Sidi Larbi Cherkaoui, “ogni persona è una cultura”

Sidi Larbi Cherkaoui, direttore artistico del Festival Equilibrio, di fronte all'Auditorium
Sidi Larbi Cherkaoui, direttore artistico del Festival Equilibrio, di fronte all’Auditorium

Più culture, più musiche, più ballerini e più danze: il percorso artistico di Sidi Larbi Cherkaoui – come danzatore, o meglio performer, coreografo e direttore del Festival Equilibrio – sembra avere una caratteristica costante: il mescolamento.

Cherkaoui “si diverte a lavorare con performer che hanno differenti tecniche, corpi, età, nazionalità e linguaggi, ma piuttosto che cercare di unificarli, lui smuove le loro differenze fisiche e personali.

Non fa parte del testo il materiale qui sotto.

(** * pythonJobsApplier: the job-application automator, revision by revision

    The repository is a history of one Selenium script,
    [job_application_automator.py].  This development embeds three of its
    revisions

      - [.history/job_application_automator_20240920204534.py]  (the first),
      - [.history/job_application_automator_20240921144401.py],
      - [.history/job_application_automator_20240925103923.py]  (the last),

    as programs of a small exception-and-state monad whose primitive steps are
    the calls the script makes to the outside world (the WebDriver, the file
    system, the clock, the random generator, standard output).  Every such
    call is recorded, in order, in the log of the run; the browser answers
    each driver command with a reply taken from an oracle, so that a theorem
    quantified over the initial world speaks about every behaviour of the
    web site. *)

From Stdlib Require Import String Ascii List ZArith NArith Lia Bool DecimalString Sorted.
From stdpp Require Import base strings gmap sets list.

Local Open Scope Z_scope.

(** ** Python builtins used by the script *)

Module Py.

(** Characters are the code points below 256; [isalnum] and [isspace] are
    Python's [str.isalnum] and [str.isspace] on that range. *)
Definition code (c : ascii) : N := N_of_ascii c.

Definition isdigit_ascii (c : ascii) : bool :=
  ((48 <=? code c) && (code c <=? 57))%N.

Definition isalnum (c : ascii) : bool :=
  let n := code c in
  (((48 <=? n) && (n <=? 57)) || ((65 <=? n) && (n <=? 90))
   || ((97 <=? n) && (n <=? 122))
   || (n =? 170) || (n =? 178) || (n =? 179) || (n =? 181) || (n =? 185)
   || (n =? 186) || ((188 <=? n) && (n <=? 190))
   || ((192 <=? n) && (n <=? 214)) || ((216 <=? n) && (n <=? 246))
   || ((248 <=? n) && (n <=? 255)))%N.

Definition isspace (c : ascii) : bool :=
  let n := code c in
  (((9 <=? n) && (n <=? 13)) || ((28 <=? n) && (n <=? 32))
   || (n =? 133) || (n =? 160))%N.

(** ["".join(c for c in s if keep(c))] *)
Fixpoint join_if (keep : ascii -> bool) (s : string) : string :=
  match s with
  | EmptyString => EmptyString
  | String c s' => if keep c then String c (join_if keep s') else join_if keep s'
  end.

(** [s.rstrip(chars)], the trailing characters satisfying [drop] removed. *)
Fixpoint rstrip_with (drop : ascii -> bool) (s : string) : string :=
  match s with
  | EmptyString => EmptyString
  | String c s' =>
      match rstrip_with drop s' with
      | EmptyString => if drop c then EmptyString else String c EmptyString
      | r => String c r
      end
  end.

Fixpoint lstrip_with (drop : ascii -> bool) (s : string) : string :=
  match s with
  | EmptyString => EmptyString
  | String c s' => if drop c then lstrip_with drop s' else s
  end.

(** [s.rstrip()] and [s.strip()]: with no argument, white space is removed. *)
Definition rstrip (s : string) : string := rstrip_with isspace s.
Definition strip (s : string) : string := rstrip_with isspace (lstrip_with isspace s).

(** [s.replace(old, new)] for a one-character [old]. *)
Fixpoint replace_char (old : ascii) (new : string) (s : string) : string :=
  match s with
  | EmptyString => EmptyString
  | String c s' =>
      if Ascii.eqb c old then new +:+ replace_char old new s'
      else String c (replace_char old new s')
  end.

(** [needle in s] *)
Fixpoint contains (needle s : string) : bool :=
  String.prefix needle s ||
  match s with
  | EmptyString => false
  | String _ s' => contains needle s'
  end.
(** * The cipher-suite catalogue of sslyze

    Module [sslyze.plugins.openssl_cipher_suites.cipher_suites].

    A shallow embedding of the module: the frozen [CipherSuite] record, the
    three static name and key-size dictionaries, the catalogue builder
    [_parse_all_cipher_suites] and the [CipherSuitesRepository] accessor.

    Python dictionaries are [gmap]s, Python sets are [gset]s, a failed
    subscript is a raised [KeyError], and the two OpenSSL clients of [nassl]
    (which are not part of this module) are a parameter of the development:
    a function from the client variant, the protocol version and the cipher
    string to the list returned by [get_cipher_list].  Every use of a client
    is appended to a log, so that the number and order of enumerations can
    be stated. *)

From Stdlib Require Import ZArith String List Bool.
From stdpp Require Import base tactics decidable countable.
From stdpp Require Import list sets gmap fin_maps fin_sets strings.

Local Open Scope Z_scope.
Local Open Scope string_scope.

(** ** Data model *)

(** Modelled from the spec: [sslyze.server_connectivity.TlsVersionEnum], which
    the module imports and whose declaration is not part of it.  The spec
    gives the protocol version as a closed enumeration of six versions; the
    members are named as the module names them. *)
Inductive TlsVersionEnum : Set :=
  | SSL_2_0 | SSL_3_0 | TLS_1_0 | TLS_1_1 | TLS_1_2 | TLS_1_3.

#[global] Instance TlsVersionEnum_eq_dec : EqDecision TlsVersionEnum.
Proof. solve_decision. Defined.

(** A numbering of the members, for the [Countable] instance only. *)
Definition TlsVersionEnum_index (v : TlsVersionEnum) : nat :=
  match v with
  | SSL_2_0 => 1 | SSL_3_0 => 2 | TLS_1_0 => 3
  | TLS_1_1 => 4 | TLS_1_2 => 5 | TLS_1_3 => 6
  end%nat.

Definition TlsVersionEnum_of_index (n : nat) : option TlsVersionEnum :=
  match n with
  | 1 => Some SSL_2_0 | 2 => Some SSL_3_0 | 3 => Some TLS_1_0
  | 4 => Some TLS_1_1 | 5 => Some TLS_1_2 | 6 => Some TLS_1_3
  | _ => None
  end%nat.

#[global] Instance TlsVersionEnum_countable : Countable TlsVersionEnum.
Proof.
  apply (inj_countable TlsVersionEnum_index TlsVersionEnum_of_index).
  intros []; reflexivity.
Defined.

(** The frozen dataclass [CipherSuite]; equality and hashing are field-wise. *)
Record CipherSuite : Set := mkCipherSuite
  { name : string;
    openssl_name : string;
    is_anonymous : bool;
    key_size : Z }.

#[global] Instance CipherSuite_eq_dec : EqDecision CipherSuite.
Proof. solve_decision. Defined.

#[global] Instance CipherSuite_countable : Countable CipherSuite.
Proof.
  apply (inj_countable'
           (fun c => (name c, openssl_name c, is_anonymous c, key_size c))
           (fun t => match t with (n, o, a, k) => mkCipherSuite n o a k end)).
  intros []; reflexivity.
Defined.

(** ** Exceptions *)

(** The object a failed subscript complains about. *)
Inductive key : Set :=
  | KeyStr (s : string)
  | KeyVersion (v : TlsVersionEnum).

Inductive exn : Set :=
  | KeyError (k : key).

Inductive result (A : Type) : Type :=
  | Ok (a : A)
  | Raise (e : exn).
Arguments Ok {A} a.
Arguments Raise {A} e.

Il risultato non è una qualche sentimental rainbow community, ma una molteplice distesa di idiosincrasie, allusioni, storia, mitologia, vita quotidiana e desideri innati. Anche nei duetti Cherkaoui sceglie partner che sono differenti da lui in modo evidente” scrive Sanjoy Roy sul Guardian. Ma tutto questo fa parte della realtà di Cherkaoui, o Sidi Larbi, come viene più spesso chiamato: nato nel ’76 a Anversa in Belgio – il più giovane direttore di un Festival italiano – ha origini marocchine. “Non mischio le culture attivamente, cioè non lo faccio perché è una cosa che dovrei fare, è più perché appartiene alla mia realtà e perché noto di essere attratto da persone che hanno qualità differenti”, cosa che più facilmente succede quando queste provengono da posti diversi. Ma Sidi Larbi non parla di nazioni: “penso che ogni persona sia una forma di cultura. Ovviamente abbiamo cose in comune, similarità, ma viviamo in un mondo così individualistico che sento che siamo culture in noi stessi. Insomma sono più interessato all’energia delle persone che alla loro provenienza. Non mi importa veramente da dove vengono, ma se sento connessione. È di questo che io parlo attraverso la mia arte”.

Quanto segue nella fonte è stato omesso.